• PROBLEM TO WORK ON: Provide again, from the entries below, every line from the one containing "- The methods" through the one containing "Definition STAR : char := 42%N.", exactly as written, and no other line.

Source records
—————

(** * lab_regex: a shallow embedding of [regex.py]

    The Python module defines a class hierarchy of [State] objects, the
    class [RegexFSM] whose constructor turns a pattern string into state
    objects, and the recursive backtracking matcher [RegexFSM._match]
    behind [RegexFSM.check_string].

    Modelling choices.
    - A Python [str] is a list of code points; a code point is an [N].
    - Indices [i], [j] are [nat]: the matcher starts them at [0] and only
      ever increments them.
    - Exceptions are values of [exn]; a computation returns a [result].
    - [_match] is a general recursive method.  Its model takes the number
      of nested calls it may still make as a first argument and answers
      [OutOfFuel] once that budget is spent; the theorems below show that
      a budget of [length s + length p + 1] is never spent.  (The
      interpreter's own recursion limit is not part of the model.)
    - State objects live in a heap (a list indexed by address), because
      the constructor of [RegexFSM] mutates the [next_states] list of an
      object that every instance of the class shares.
    - The methods [check_self] and [check_next] of the states are called
      neither by the constructor nor by the matcher and are left out. *)

From Stdlib Require Import NArith Ascii String Lia.
From stdpp Require Import base list.

(** ** Strings *)

Abbreviation char := N (only parsing).
Abbreviation str := (list N) (only parsing).

(** A string literal of Rocq as a Python string. *)
Definition of_string (x : string) : str :=
  N_of_ascii <$> list_ascii_of_string x.

Definition DOT : char := 46%N.
Definition STAR : char := 42%N.
Definition PLUS : char := 43%N.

—————

• RESULT BELOW:
    - The methods [check_self] and [check_next] of the states are called
      neither by the constructor nor by the matcher and are left out. *)

From Stdlib Require Import NArith Ascii String Lia.
From stdpp Require Import base list.

(** ** Strings *)

Abbreviation char := N (only parsing).
Abbreviation str := (list N) (only parsing).

(** A string literal of Rocq as a Python string. *)
Definition of_string (x : string) : str :=
  N_of_ascii <$> list_ascii_of_string x.

Definition DOT : char := 46%N.
Definition STAR : char := 42%N.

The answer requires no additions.